*Work instructions:* Repeat nothing but the lines below running from the one containing "envelope and ends" to the one containing "Definition kEncodedSegmentHeaderSize : Z". Keep both end lines.
*** Opening of Extracted entries ***
(* ===== verification/SegmentFormat.v ===== *)
(** * The segment format of recordings

    Models [mino/storage/segment_format.h] and [.cc]: a segment file is a header followed by
    record envelopes, each a length, a header with its own CRC, the payload, zero padding to
    eight bytes and a trailer that repeats length and sequence, carries the CRC of the
    envelope and ends in the commit marker.  All integers are little-endian. *)
From S2P Require Import Prelude Bytes Crc32c LittleEndian.

Definition kSegmentHeaderMagic : Z := 0x4745534d.
Definition kRecordHeaderMagic : Z := 0x4345524d.
Definition kSegmentFormatVersion : Z := 1.
Definition kRecordFormatVersion : Z := 1.
Definition kRecordCommitMarker : Z := 0x4d494e4f434d4d54.

Definition kEncodedSegmentHeaderSize : Z := 52.
Definition kEncodedRecordHeaderSize : Z := 100.
Definition kRecordLengthFieldSize : Z := 8.
Definition kRecordHeaderLengthFieldSize : Z := 4.
Definition kRecordTrailerSize : Z := 28.
Definition kRecordAlignment : Z := 8.
Definition kMinimumEncodedRecordSize : Z := 144.

Definition kKnownSegmentFlags : Z := 0.
Definition kRecordFlagGap : Z := 1.
Definition kRecordFlagTombstone : Z := 2.
Definition kKnownRecordFlags : Z := Z.lor kRecordFlagGap kRecordFlagTombstone.

Record SegmentHeader : Set := mkSegmentHeader {
  segment_flags : Z; recording_id : Z; segment_topic_id : Z; segment_partition_id : Z;
  writer_id : Z; first_ingestion_sequence : Z; created_at_ns : Z
}.

Record RecordHeader : Set := mkRecordHeader {
  record_flags : Z; schema_ref : Z; schema_version : Z; layout_version : Z;
  record_topic_id : Z; record_partition_id : Z; ingestion_sequence : Z;
  ingestion_timestamp_ns : Z; node_id : Z; publisher_id : Z; publisher_epoch : Z;
  source_sequence : Z; observed_timestamp_ns : Z
}.

(** [struct Record]. *)
Record SegmentRecord : Set := mkRecord { header : RecordHeader; payload : list byte }.

Record SegmentFormatLimits : Set := mkLimits { max_payload_size : Z; max_encoded_record_size : Z }.
Definition default_limits : SegmentFormatLimits := mkLimits (64 * 1024 * 1024) (64 * 1024 * 1024 + 4096).

(** Offsets in the segment header, in the record header and in the trailer. *)
Definition kSegmentMagicOffset : nat := 0.
Definition kSegmentVersionOffset : nat := 4.
Definition kSegmentFlagsOffset : nat := 6.
Definition kSegmentRecordingIdOffset : nat := 8.
Definition kSegmentTopicIdOffset : nat := 16.
Definition kSegmentPartitionIdOffset : nat := 20.
Definition kSegmentWriterIdOffset : nat := 24.
Definition kSegmentFirstSequenceOffset : nat := 32.
Definition kSegmentCreatedAtOffset : nat := 40.
Definition kSegmentHeaderCrcOffset : nat := 48.

Definition kRecordHeaderLengthOffset : nat := 8.
Definition kRecordHeaderOffset : nat := 12.
Definition kRecordMagicOffset : nat := 0.
Definition kRecordVersionOffset : nat := 4.
Definition kRecordFlagsOffset : nat := 6.
Definition kRecordSchemaRefOffset : nat := 8.
Definition kRecordSchemaVersionOffset : nat := 12.
Definition kRecordLayoutVersionOffset : nat := 16.
Definition kRecordTopicIdOffset : nat := 20.
Definition kRecordPartitionIdOffset : nat := 24.
Definition kRecordIngestionSequenceOffset : nat := 28.
Definition kRecordIngestionTimestampOffset : nat := 36.
Definition kRecordNodeIdOffset : nat := 44.
Definition kRecordPublisherIdOffset : nat := 52.
Definition kRecordPublisherEpochOffset : nat := 60.
Definition kRecordSourceSequenceOffset : nat := 68.
Definition kRecordObservedTimestampOffset : nat := 76.
Definition kRecordPayloadSizeOffset : nat := 84.
Definition kRecordPayloadCrcOffset : nat := 88.
Definition kRecordHeaderCrcOffset : nat := 92.
Definition kRecordReservedOffset : nat := 96.

Definition kTrailerRecordLengthOffset : nat := 0.
Definition kTrailerIngestionSequenceOffset : nat := 8.
Definition kTrailerRecordCrcOffset : nat := 16.
Definition kTrailerCommitMarkerOffset : nat := 20.

Definition ValidateLimits (limits : SegmentFormatLimits) : Result unit :=
  fail_if max_encoded_record_size limits <? kMinimumEncodedRecordSize with
    Invalid "max_encoded_record_size is smaller than one envelope" ;;
  Ok tt.

(** [flags & ~known]. *)
Definition reserved_bits (flags known : Z) : bool := negb (Z.land flags (Z.lnot known) =? 0).

(** Everything of an envelope but payload and padding. *)
Definition envelope_size (payload_size : Z) : Z :=
  kRecordLengthFieldSize + kRecordHeaderLengthFieldSize + kEncodedRecordHeaderSize + payload_size
  + kRecordTrailerSize.

Definition PaddingSize (payload_size : Z) : Z :=
  (kRecordAlignment - wrap64 (envelope_size payload_size) mod kRecordAlignment) mod kRecordAlignment.

Definition EncodedRecordSize (payload_size : Z) (limits : SegmentFormatLimits) : Result Z :=
  check! ValidateLimits limits ;;
  fail_if u32_max <? payload_size with Invalid "payload_size does not fit the v1 uint32 field" ;;
  fail_if max_payload_size limits <? payload_size with Invalid "payload_size exceeds max_payload_size" ;;
  let encoded_size := wrap64 (envelope_size payload_size + PaddingSize payload_size) in
  fail_if max_encoded_record_size limits <? encoded_size with
    Invalid "record envelope exceeds max_encoded_record_size" ;;
  fail_if u64_max <? encoded_size with Invalid "record envelope does not fit size_t" ;;
  Ok encoded_size.

Section Format.
Context {B : Crc32cBackend}.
*** Close of Extracted entries ***
*Your solution:*
    envelope and ends in the commit marker.  All integers are little-endian. *)
From S2P Require Import Prelude Bytes Crc32c LittleEndian.

Definition kSegmentHeaderMagic : Z := 0x4745534d.
Definition kRecordHeaderMagic : Z := 0x4345524d.
Definition kSegmentFormatVersion : Z := 1.
Definition kRecordFormatVersion : Z := 1.
Definition kRecordCommitMarker : Z := 0x4d494e4f434d4d54.

Definition kEncodedSegmentHeaderSize : Z := 52.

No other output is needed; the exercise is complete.